- **THE PROBLEM**:
Among the lines below, a stretch begins at the one with "(** The assignment" and ends at the one with "(** * Disjoint sets *)". Repeat that stretch exactly, ends included.

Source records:
=======

Definition blocking (reports : list CandidateEligibility) (complete : bool) : UnresolvedReason * string :=
  let block := (UnresolvedReason.NoCandidateSupplied, "no admissible reconstruction alternative is available"%string) in
  let block :=
    match first_refusal (fun r => is_proven_negative (ce_reason r)) reports with
    | Some r => (ce_reason r, ce_detail r)
    | None => block
    end in
  let block :=
    if bool_decide (block.1 = UnresolvedReason.NoCandidateSupplied) && negb (bool_decide (zlen reports = 0)) then
      match first_refusal (fun _ => true) reports with
      | Some r => (ce_reason r, ce_detail r)
      | None => block
      end
    else block in
  if negb complete then
    (UnresolvedReason.SearchLimitReached, "candidate enumeration was cut short by a declared bound"%string)
  else block.

Definition evaluate_demand (i : PlanInputs) (demand : Demand) : DemandOptions :=
  let '(eligible, reports, complete) :=
    enumerate i demand 0 (for_dependent (in_candidates i) (dm_dependent demand)) [] [] in
  let block := blocking reports complete in
  mkOptions demand (std_sort use_less eligible) reports complete block.1 block.2.
Lemma dfs_affordable capacity all rest position ps pc ph s :
  affordable (tree_size rest) s (dfs capacity all rest position ps pc ph s).
Proof.
  revert position ps pc ph s. induction rest as [|ev rest IH]; intros position ps pc ph s He Hb; cbn [dfs].
  - destruct (search_prunes _ _ _); [split; [done|simpl; lia]|].
    unfold search_leaf. destruct (_ || _); (split; [done|simpl; lia]).
  - destruct (search_prunes _ _ _).
    { split; [done|]. pose proof (tree_size_nonneg (ev :: rest)). lia. }
    apply options_affordable; [apply tree_size_nonneg| |done|done]. intros a b c s'. apply IH.
Qed.

(** * The result of a component *)

Lemma summarise_from_choice es cs a : Forall2 valid_choice es cs -> Forall options_ok es ->
  as_choice (foldl summarise_step a (zip es cs)) = as_choice a ++ cs.
Proof.
  intros Hv. revert a. induction Hv as [|e c es cs Hc Hv IH]; intros a Ho; [by rewrite app_nil_r|].
  inversion_clear Ho as [|? ? He Hes]. cbn [zip zip_with foldl]. rewrite IH by done.
  unfold summarise_step. cbn [fst snd]. destruct (selected_use e c) as [u|] eqn:E.
  - unfold account_use. cbn [as_choice]. by rewrite <- app_assoc.
  - destruct Hc as [->|Hc]; [unfold account_skip; cbn [as_choice]; by rewrite <- app_assoc|].
    destruct (lookup_lt_is_Some_2 (do_eligible e) (Z.to_nat c)) as [u Hu]; [unfold zlen in Hc; lia|].
    destruct (selected_index e c u He ltac:(lia) Hu) as [Hs _]. congruence.
Qed.

Lemma summarise_choice es cs : Forall2 valid_choice es cs -> Forall options_ok es -> as_choice (summarise cs es) = cs.
Proof. intros Hv Ho. unfold summarise. by rewrite summarise_from_choice. Qed.

Lemma skip_all_feasible capacity es : (forall k limit, map_find k capacity = Some limit -> 0 <= limit) ->
  feasible capacity es (replicate (length es) kSkipped).
Proof.
  intros Hc. split.
  - induction es; simpl; constructor; [by left|done].
  - intros k limit Hk. replace (usage _ _ _) with 0; [by eapply Hc|]. clear.
    induction es as [|e es IH]; [done|]. cbn [length replicate usage]. rewrite <- IH. unfold count_use.
    by rewrite selected_skip.
Qed.

(** The assignment is the best one that respects every capacity. *)
Definition optimal (capacity : UseCounts) (evaluations : list DemandOptions) (choice : list Z) : Prop :=
  feasible capacity evaluations choice /\
  forall other, feasible capacity evaluations other ->
    assignment_better (summarise other evaluations) (summarise choice evaluations) = false.
(* ===== verification/Partition.v ===== *)
(** The disjoint sets of src/plan/planning_core.cpp (DisjointSet: path halving,
    union by smaller root) and the grouping of demands into components. *)

From S2P Require Import Prelude Containers.

#[export] Instance nat_strict_total : StrictTotal Nat.ltb.
Proof. split; intros *; rewrite ?Nat.ltb_lt, ?Nat.ltb_ge; lia. Qed.

#[export] Instance nat_ordered : Ordered nat := {| ltb := Nat.ltb |}.

(** * Disjoint sets *)

Abbreviation DisjointSet := (list nat).

Definition parent_of (sets : DisjointSet) (value : nat) : nat := default value (sets !! value).

Definition sets_new (size : nat) : DisjointSet := seq 0 size.

(** The loop of [find]; parents never exceed their children, so the loop ends
    within as many steps as there are elements. *)
Fixpoint find_loop (fuel : nat) (sets : DisjointSet) (value : nat) : nat * DisjointSet :=
  match fuel with
  | O => (value, sets)
  | S fuel =>
      if bool_decide (parent_of sets value = value) then (value, sets)
      else
        let sets := <[value := parent_of sets (parent_of sets value)]> sets in
        find_loop fuel sets (parent_of sets value)
  end.

Definition sets_find (sets : DisjointSet) (value : nat) : nat * DisjointSet := find_loop (S value) sets value.

Definition unite (sets : DisjointSet) (a b : nat) : DisjointSet :=
  let '(root_a, sets) := sets_find sets a in
  let '(root_b, sets) := sets_find sets b in
  if bool_decide (root_a = root_b) then sets
  else if (root_a <? root_b)%nat then <[root_b := root_a]> sets else <[root_a := root_b]> sets.

(** `for (index = 0; index < size; ++index) components[sets.find(index)].push_back(index);` *)
Definition group_step (state : list (nat * list nat) * DisjointSet) (index : nat) : list (nat * list nat) * DisjointSet :=
  let '(root, sets) := sets_find state.2 index in
  (map_set root (default [] (map_find root state.1) ++ [index]) state.1, sets).

Definition components (sets : DisjointSet) (size : nat) : list (nat * list nat) :=
  (foldl group_step ([], sets) (seq 0 size)).1.

(** * Roots *)

Record sets_wf (sets : DisjointSet) : Prop := {
  sw_below : forall i, (parent_of sets i <= i)%nat
}.

Inductive is_root (sets : DisjointSet) : nat -> nat -> Prop :=
| root_self i : parent_of sets i = i -> is_root sets i i
| root_step i r : parent_of sets i <> i -> is_root sets (parent_of sets i) r -> is_root sets i r.

Lemma root_unique sets i r r' : is_root sets i r -> is_root sets i r' -> r = r'.
Proof.
  intros H. revert r'. induction H as [i Hi|i r Hi H IH]; intros r' H'; inversion H'; subst; try done; auto.
Qed.

Lemma root_fixed sets i r : is_root sets i r -> parent_of sets r = r.
Proof. by induction 1. Qed.

Lemma root_le sets i r : sets_wf sets -> is_root sets i r -> (r <= i)%nat.
Proof. intros Hw. induction 1 as [|i r Hi H IH]; [done|]. pose proof (sw_below _ Hw i). lia. Qed.

Lemma root_exists sets i : sets_wf sets -> exists r, is_root sets i r.
Proof.
  intros Hw. induction (lt_wf i) as [i _ IH]. destruct (decide (parent_of sets i = i)) as [He|He].
  - exists i. by constructor.
  - destruct (IH (parent_of sets i)) as [r Hr]; [pose proof (sw_below _ Hw i); lia|]. exists r. by apply root_step.
Qed.

Lemma parent_insert sets v w i : (v < length sets)%nat ->
  parent_of (<[v := w]> sets) i = if decide (i = v) then w else parent_of sets i.
Proof.
  intros Hv. unfold parent_of. destruct (decide (i = v)) as [->|Hne].
  - by rewrite list_lookup_insert_eq.
  - by rewrite list_lookup_insert_ne.
Qed.

Lemma parent_inside sets v : parent_of sets v <> v -> (v < length sets)%nat.
Proof.
  intros H. destruct (decide (v < length sets)%nat) as [|Hge]; [done|]. exfalso. apply H. unfold parent_of.
  by rewrite (proj2 (lookup_ge_None _ _)) by lia.
Qed.

(** [sets'] has at least the joins of [sets], with the same roots. *)
Definition same_roots (sets sets' : DisjointSet) : Prop :=
  sets_wf sets' /\ length sets' = length sets /\ forall i r, is_root sets i r -> is_root sets' i r.

Lemma halve_roots sets v : sets_wf sets -> parent_of sets v <> v ->
  same_roots sets (<[v := parent_of sets (parent_of sets v)]> sets).
Proof.
  intros Hw Hv. pose proof (parent_inside sets v Hv) as Hin.
  pose proof (sw_below _ Hw v) as H1. pose proof (sw_below _ Hw (parent_of sets v)) as H2.
  split; [|split; [by rewrite length_insert|]].
  - split. intros i. rewrite parent_insert by done. destruct (decide (i = v)) as [->|]; [lia|apply Hw].
  - intros i r Hr. induction Hr as [i Hi|i r Hi Hr IH].
    + constructor. rewrite parent_insert by done. destruct (decide (i = v)); congruence.
    + destruct (decide (i = v)) as [->|Hne].
      * apply root_step; [rewrite parent_insert by done; rewrite decide_True by done; lia|].
        rewrite parent_insert, decide_True by done.
        destruct (decide (parent_of sets (parent_of sets v) = parent_of sets v)) as [Heq|Hne].
        { by rewrite Heq in IH |- *. }
        inversion IH as [? Hp|? ? Hp IH2]; subst; rewrite parent_insert, decide_False in Hp by (done || lia); [done|].
        by rewrite parent_insert, decide_False in IH2 by (done || lia).
      * apply root_step; rewrite parent_insert, decide_False by done; done.
Qed.

Lemma same_roots_trans a b c : same_roots a b -> same_roots b c -> same_roots a c.
Proof. intros (A1 & A2 & A3) (B1 & B2 & B3). split; [done|]. split; [congruence|auto]. Qed.

Lemma find_loop_spec fuel sets v r : sets_wf sets -> (v < fuel)%nat -> is_root sets v r ->
  (find_loop fuel sets v).1 = r /\ same_roots sets (find_loop fuel sets v).2.
Proof.
  revert sets v. induction fuel as [|fuel IH]; intros sets v Hw Hf Hr; [lia|]. cbn [find_loop].
  case_bool_decide as Hp.
  - split; [|done]. eapply root_unique; [by constructor|done].
  - cbv zeta. pose proof (halve_roots sets v Hw Hp) as Hh. destruct Hh as (W & L & R).
    pose proof (sw_below _ Hw v) as H1. pose proof (sw_below _ Hw (parent_of sets v)) as H2.
    set (sets' := <[v := _]> sets) in *.
    assert (Hpv : parent_of sets' v = parent_of sets (parent_of sets v)).
    { unfold sets'. rewrite parent_insert, decide_True by (done || by apply parent_inside). done. }
    destruct (IH sets' (parent_of sets' v) W) as [E1 E2]; [rewrite Hpv; lia| |].
    + specialize (R v r Hr). inversion R as [? Hs|]; subst; [lia|done].
    + split; [done|]. eapply same_roots_trans; [|exact E2]. done.
Qed.

Lemma find_spec sets v : sets_wf sets ->
  is_root sets v (sets_find sets v).1 /\ same_roots sets (sets_find sets v).2.
Proof.
  intros Hw. destruct (root_exists sets v Hw) as [r Hr].
  destruct (find_loop_spec (S v) sets v r Hw ltac:(lia) Hr) as [H1 H2]. unfold sets_find. rewrite H1. done.
Qed.

(** Elements in the same set. *)
Definition joined (sets : DisjointSet) (i j : nat) : Prop := exists r, is_root sets i r /\ is_root sets j r.

Lemma joined_same_roots sets sets' i j : same_roots sets sets' -> joined sets i j -> joined sets' i j.
Proof. intros (_ & _ & H) (r & Hi & Hj). exists r. auto. Qed.

Lemma link_roots sets a b : sets_wf sets -> parent_of sets a = a -> parent_of sets b = b -> (a < b < length sets)%nat ->
  sets_wf (<[b := a]> sets) /\
  forall i r, is_root sets i r -> is_root (<[b := a]> sets) i (if decide (r = b) then a else r).
Proof.
  intros Hw Ha Hb Hlt. split.
  - split. intros i. rewrite parent_insert by lia. destruct (decide (i = b)) as [->|]; [lia|apply Hw].
  - intros i r Hr. induction Hr as [i Hi|i r Hi Hr IH].
    + destruct (decide (i = b)) as [->|Hne].
      * apply root_step; rewrite parent_insert, decide_True by (done || lia); [lia|].
        constructor. rewrite parent_insert, decide_False by lia. done.
      * constructor. by rewrite parent_insert, decide_False by (done || lia).
    + assert (i <> b) by (intros ->; done).
      apply root_step; rewrite parent_insert, decide_False by (done || lia); done.
Qed.

Lemma unite_spec sets a b : sets_wf sets -> (a < length sets)%nat -> (b < length sets)%nat ->
  sets_wf (unite sets a b) /\ length (unite sets a b) = length sets /\ joined (unite sets a b) a b /\
  forall i j, joined sets i j -> joined (unite sets a b) i j.
Proof.
  intros Hw Ha Hb. unfold unite. destruct (find_spec sets a Hw) as [Ra Sa].
  destruct (sets_find sets a) as [ra s1]. cbn [fst snd] in *. destruct Sa as (W1 & L1 & R1).
  destruct (find_spec s1 b W1) as [Rb Sb]. destruct (sets_find s1 b) as [rb s2]. cbn [fst snd] in *.
  destruct Sb as (W2 & L2 & R2).
  assert (Ra2 : is_root s2 a ra) by auto. assert (Rb2 : is_root s2 b rb) by auto.
  assert (Hj : forall i j, joined sets i j -> joined s2 i j).
  { intros i j (r & Hi & Hj). exists r. auto. }
  pose proof (root_le _ _ _ W2 Ra2). pose proof (root_le _ _ _ W2 Rb2).
  pose proof (root_fixed _ _ _ Ra2). pose proof (root_fixed _ _ _ Rb2).
  case_bool_decide as He.
  - subst. split; [done|]. split; [congruence|]. split; [by exists rb|done].
  - destruct (Nat.ltb_spec ra rb) as [Hlt|Hge].
    + destruct (link_roots s2 ra rb W2) as [W R]; [done|done|lia|]. split; [done|].
      split; [rewrite length_insert; congruence|]. split.
      * exists ra. pose proof (R a ra Ra2) as H3. pose proof (R b rb Rb2) as H4.
        rewrite decide_False in H3 by lia. by rewrite decide_True in H4.
      * intros i j (r & Hi & Hjr)%Hj. eexists. split; by apply R.
    + destruct (link_roots s2 rb ra W2) as [W R]; [done|done|lia|]. split; [done|].
      split; [rewrite length_insert; congruence|]. split.
      * exists rb. pose proof (R a ra Ra2) as H3. pose proof (R b rb Rb2) as H4.
        rewrite decide_True in H3 by done. by rewrite decide_False in H4 by lia.
      * intros i j (r & Hi & Hjr)%Hj. eexists. split; by apply R.
Qed.

Lemma sets_new_wf n : sets_wf (sets_new n).
Proof.
  split. intros i. unfold parent_of, sets_new. destruct (decide (i < n)%nat) as [H|H].
  - by rewrite lookup_seq_lt.
  - by rewrite (proj2 (lookup_ge_None _ _)) by (rewrite length_seq; lia).
Qed.

Lemma sets_new_length n : length (sets_new n) = n.
Proof. apply length_seq. Qed.

(** * Components *)

Lemma increasing_snoc (l : list nat) x : canonical l -> (forall y, y ∈ l -> (y < x)%nat) -> canonical (l ++ [x]).
Proof.
  intros Hl Hx. induction l as [|y l IH]; [by apply canonical_cons; [constructor|set_solver]|].
  apply canonical_inv in Hl as [Hl Hy]. simpl. apply canonical_cons; [apply IH; [done|set_solver]|].
  intros z [Hz| ->%list_elem_of_singleton]%elem_of_app; [auto|]. apply Nat.ltb_lt, Hx. by left.
Qed.

Record grouped (sets : DisjointSet) (n : nat) (state : list (nat * list nat) * DisjointSet) : Prop := {
  gr_sets : same_roots sets state.2;
  gr_wf : map_wf state.1;
  gr_all : concat (map_values state.1) ≡ₚ seq 0 n;
  gr_class : forall r c, map_find r state.1 = Some c -> canonical c /\ forall i, i ∈ c -> is_root sets i r
}.

Lemma elem_of_concat {A} (x : A) (ls : list (list A)) : x ∈ concat ls <-> exists l, x ∈ l /\ l ∈ ls.
Proof.
  rewrite list_elem_of_In, in_concat. split; intros (l & H1 & H2); exists l; rewrite ?list_elem_of_In in *;
    rewrite <- ?list_elem_of_In in *; done.
Qed.

Lemma find_in_flat {A} (r : nat) (c : list A) m i : map_find r m = Some c -> i ∈ c -> i ∈ concat (map_values m).
Proof.
  intros Hf%map_find_in Hi. apply elem_of_concat. exists c. split; [done|].
  apply list_elem_of_fmap. by exists (r, c).
Qed.

Lemma group_step_spec sets n state : sets_wf sets -> grouped sets n state -> grouped sets (S n) (group_step state n).
Proof.
  intros Hw [Hs Hwf Hall Hcl]. destruct state as [m s]. cbn [fst snd] in *. unfold group_step. cbn [fst snd].
  destruct Hs as (W & L & R). destruct (find_spec s n W) as [Hr Hs]. destruct (sets_find s n) as [r s'].
  cbn [fst snd] in *. destruct (root_exists sets n Hw) as [r0 Hr0].
  assert (r0 = r) as -> by (eapply root_unique; [by apply R|done]).
  assert (Hbelow : forall c i, map_find r m = Some c -> i ∈ c -> (i < n)%nat).
  { intros c i Hf Hi. pose proof (find_in_flat r c m i Hf Hi) as Hin. rewrite Hall in Hin.
    apply elem_of_seq in Hin. lia. }
  split; cbn [fst snd].
  - by eapply same_roots_trans; [split; [exact W|done]|].
  - by apply map_set_wf.
  - rewrite map_set_flat, seq_S by done. rewrite <- Hall, (map_find_flat r m Hwf). simpl. solve_Permutation.
  - intros r' c. rewrite map_find_set. case_bool_decide as Hrr; [|by apply Hcl]. intros [= <-]. subst r'.
    destruct (map_find r m) as [c|] eqn:Hf; simpl.
    + destruct (Hcl r c Hf) as [H1 H2]. split; [apply increasing_snoc; eauto|].
      intros i [Hi| ->%list_elem_of_singleton]%elem_of_app; auto.
    + split; [apply (increasing_snoc []); [constructor|set_solver]|]. intros i ->%list_elem_of_singleton. done.
Qed.

Lemma components_grouped sets n : sets_wf sets -> exists s, grouped sets n (components sets n, s).
Proof.
  intros Hw. unfold components.
  assert (H : grouped sets n (foldl group_step ([], sets) (seq 0 n))).
  { induction n as [|n IH].
    - split; try done. constructor.
    - rewrite seq_S, foldl_app. by apply group_step_spec. }
  destruct (foldl _ _ _) as [m s]. by exists s.
Qed.

(** The classes partition the indices, each in increasing order, and joined
    indices share a class. *)
Record partition (n : nat) (link : nat -> nat -> Prop) (classes : list (list nat)) : Prop := {
  pt_all : concat classes ≡ₚ seq 0 n;
  pt_sorted : Forall canonical classes;
  pt_link : forall i j c, link i j -> c ∈ classes -> i ∈ c -> (j < n)%nat -> j ∈ c
}.

Lemma components_partition sets n : sets_wf sets ->
  partition n (joined sets) (map_values (components sets n)).
Proof.
  intros Hw. destruct (components_grouped sets n Hw) as [s [_ Hwf Hall Hcl]]. cbn [fst] in *.
  assert (Hfind : forall c, c ∈ map_values (components sets n) -> exists r, map_find r (components sets n) = Some c).
  { intros c [[r c'] [-> Hin]]%list_elem_of_fmap. exists r. by apply map_in_find. }
  split; [done|apply Forall_forall; intros c [r Hr]%Hfind; by apply (Hcl r)|].
  intros i j c (r & Ri & Rj) [rc Hc]%Hfind Hi Hj.
  assert (Hjin : j ∈ concat (map_values (components sets n))) by (rewrite Hall; apply elem_of_seq; lia).
  apply elem_of_concat in Hjin as (c' & Hjc & [rj Hc']%Hfind).
  pose proof (proj2 (Hcl rc c Hc) i Hi) as R1. pose proof (proj2 (Hcl rj c' Hc') j Hjc) as R2.
  assert (rc = rj) as <- by (rewrite (root_unique _ _ _ _ R1 Ri); symmetry; by eapply root_unique).
  congruence.
Qed.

=======

- **WRITTEN ANSWER**:
(** The assignment is the best one that respects every capacity. *)
Definition optimal (capacity : UseCounts) (evaluations : list DemandOptions) (choice : list Z) : Prop :=
  feasible capacity evaluations choice /\
  forall other, feasible capacity evaluations other ->
    assignment_better (summarise other evaluations) (summarise choice evaluations) = false.
(* ===== verification/Partition.v ===== *)
(** The disjoint sets of src/plan/planning_core.cpp (DisjointSet: path halving,
    union by smaller root) and the grouping of demands into components. *)

From S2P Require Import Prelude Containers.

#[export] Instance nat_strict_total : StrictTotal Nat.ltb.
Proof. split; intros *; rewrite ?Nat.ltb_lt, ?Nat.ltb_ge; lia. Qed.

#[export] Instance nat_ordered : Ordered nat := {| ltb := Nat.ltb |}.

(** * Disjoint sets *)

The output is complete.